Stored data —
(** * gs-plugin-android: the F-Droid adapter of GNOME Software

    A shallow embedding of [src/gs-plugin-android/gs-plugin-android.c]:
    the listing entry point and its installed, updatable and search
    continuations, install, uninstall and update with theirs, and then
    setup, metadata refresh, the repository listing and removal, and the
    filter that launch hands to [gs_plugin_app_launch_filtered_async].

    The plugin is written against three libraries whose objects it only
    handles through their API: gnome-software ([GsApp], [GsAppList],
    [GsAppQuery], [GsPlugin]), GLib/GIO ([GError], [GVariant], [GTask],
    [GDBusProxy]) and json-glib.  The first part of this file gives those
    objects a functional reading, each function under the name the C code
    calls it by and with the behaviour the library documents; the second
    part is the plugin itself, function by function, a C loop becoming a
    recursion over the list it runs through; the third part holds the
    notions and examples the properties need, and the fourth the
    properties.

    [GsApp] objects are reference counted and shared between lists, so they
    live in an object store ([objects]) and lists hold positions in it.  An
    asynchronous operation is two functions: the [_async] entry point,
    which ends by completing its task or by handing it to a D-Bus call
    ([Called]), and the [_cb] continuation, which gets the outcome of that
    call.  [gs_plugin_status_update] is not modelled. *)

From Stdlib Require Import ZArith String Ascii List Bool Lia.
From stdpp Require Import base option list strings pretty gmap.

Local Open Scope string_scope.
Local Open Scope list_scope.

(** ** GLib *)

Inductive GErrorDomain :=
| G_IO_ERROR
| G_DBUS_ERROR
| JSON_PARSER_ERROR.

Record GError := {
  error_domain : GErrorDomain;
  error_code : Z;
  error_message : string }.

(** [GIOErrorEnum], the two codes the plugin raises itself. *)
Definition G_IO_ERROR_FAILED : Z := 0.
Definition G_IO_ERROR_NOT_SUPPORTED : Z := 15.

Definition g_error_new (d : GErrorDomain) (c : Z) (m : string) : GError :=
  {| error_domain := d; error_code := c; error_message := m |}.

(** [g_str_has_prefix (str, prefix)]. *)
Definition g_str_has_prefix (str pre : string) : bool := String.prefix pre str.

(** [g_strcmp0 (a, b) == 0]: NULL-safe string equality, NULL equal to NULL. *)
Definition g_strcmp0_eq (a b : option string) : bool := bool_decide (a = b).

(** What [printf ("%s")] shows for a possibly-NULL string. *)
Definition fmt (s : option string) : string := default "(null)" s.

(** [g_dbus_error_strip_remote_error]: a remote error arrives with the
    message ["GDBus.Error:<D-Bus error name>: <message>"]; the function
    finds the first colon after the ["GDBus.Error:"] prefix and, when a
    space follows it, keeps only what comes after that space. *)
Definition g_dbus_error_strip_remote_error (e : GError) : GError :=
  let m := error_message e in
  if g_str_has_prefix m "GDBus.Error:" then
    let begin := String.substring 12 (String.length m - 12) m in
    match String.index 0 ":" begin with
    | Some pos =>
        match String.get (pos + 1) begin with
        | Some " "%char =>
            {| error_domain := error_domain e;
               error_code := error_code e;
               error_message :=
                 String.substring (pos + 2) (String.length begin - (pos + 2)) begin |}
        | _ => e
        end
    | None => e
    end
  else e.

(** A [GVariant] held in an [a{sv}] dictionary.  The plugin only ever asks
    for strings; any other type makes the lookup fail. *)
Inductive GVariant :=
| GVariantString (s : string)
| GVariantBoolean (b : bool)
| GVariantInt64 (n : Z).

(** [g_variant_dict_lookup (dict, key, "&s", &out)]: [out] is written only
    when the key is present and holds a string; it stays NULL otherwise. *)
Definition g_variant_dict_lookup (dict : gmap string GVariant) (key : string)
  : option string :=
  match dict !! key with
  | Some (GVariantString s) => Some s
  | _ => None
  end.

(** ** json-glib *)

#[local] Set Warnings "-register-all".

Inductive JsonNode :=
| JsonNull
| JsonBoolean (b : bool)
| JsonNumber (n : Z)
| JsonString (s : string)
| JsonArray (elements : list JsonNode)
| JsonObject (members : list (string * JsonNode)).

(** The text handed to [json_parser_load_from_data], read as what the
    parser makes of it: a syntax error, or a document and its root (an
    empty text has no root). *)
Inductive JsonData :=
| JsonMalformed (e : GError)
| JsonDocument (root : option JsonNode).

Definition json_parser_load_from_data (d : JsonData) : GError + option JsonNode :=
  match d with
  | JsonMalformed e => inl e
  | JsonDocument root => inr root
  end.

(** [json_node_get_array]: NULL unless the node holds an array. *)
Definition json_node_get_array (root : option JsonNode) : option (list JsonNode) :=
  match root with
  | Some (JsonArray l) => Some l
  | _ => None
  end.

(** [json_array_get_length]: 0 on a NULL array. *)
Definition json_array_get_length (a : option (list JsonNode)) : nat :=
  match a with
  | Some l => length l
  | None => 0
  end.

(** [json_node_get_object]: NULL unless the node holds an object. *)
Definition json_node_get_object (n : JsonNode) : option (list (string * JsonNode)) :=
  match n with
  | JsonObject ms => Some ms
  | _ => None
  end.

Fixpoint json_object_get_member (ms : list (string * JsonNode)) (key : string)
  : option JsonNode :=
  match ms with
  | [] => None
  | (k, v) :: ms' => if String.eqb k key then Some v else json_object_get_member ms' key
  end.

(** [json_object_get_string_member]: NULL on a NULL object, a missing
    member, a null member, or a member that is not a string. *)
Definition json_object_get_string_member
    (obj : option (list (string * JsonNode))) (key : string) : option string :=
  match obj ≫= (fun ms => json_object_get_member ms key) with
  | Some (JsonString s) => Some s
  | _ => None
  end.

The problem —
Look above for the line with "Definition g_strcmp0_eq (a"; retype exactly that line, every line after it up to the line with "is written only", and that line too, nothing else.

Solution —
Definition g_strcmp0_eq (a b : option string) : bool := bool_decide (a = b).

(** What [printf ("%s")] shows for a possibly-NULL string. *)
Definition fmt (s : option string) : string := default "(null)" s.

(** [g_dbus_error_strip_remote_error]: a remote error arrives with the
    message ["GDBus.Error:<D-Bus error name>: <message>"]; the function
    finds the first colon after the ["GDBus.Error:"] prefix and, when a
    space follows it, keeps only what comes after that space. *)
Definition g_dbus_error_strip_remote_error (e : GError) : GError :=
  let m := error_message e in
  if g_str_has_prefix m "GDBus.Error:" then
    let begin := String.substring 12 (String.length m - 12) m in
    match String.index 0 ":" begin with
    | Some pos =>
        match String.get (pos + 1) begin with
        | Some " "%char =>
            {| error_domain := error_domain e;
               error_code := error_code e;
               error_message :=
                 String.substring (pos + 2) (String.length begin - (pos + 2)) begin |}
        | _ => e
        end
    | None => e
    end
  else e.

(** A [GVariant] held in an [a{sv}] dictionary.  The plugin only ever asks
    for strings; any other type makes the lookup fail. *)
Inductive GVariant :=
| GVariantString (s : string)
| GVariantBoolean (b : bool)
| GVariantInt64 (n : Z).

(** [g_variant_dict_lookup (dict, key, "&s", &out)]: [out] is written only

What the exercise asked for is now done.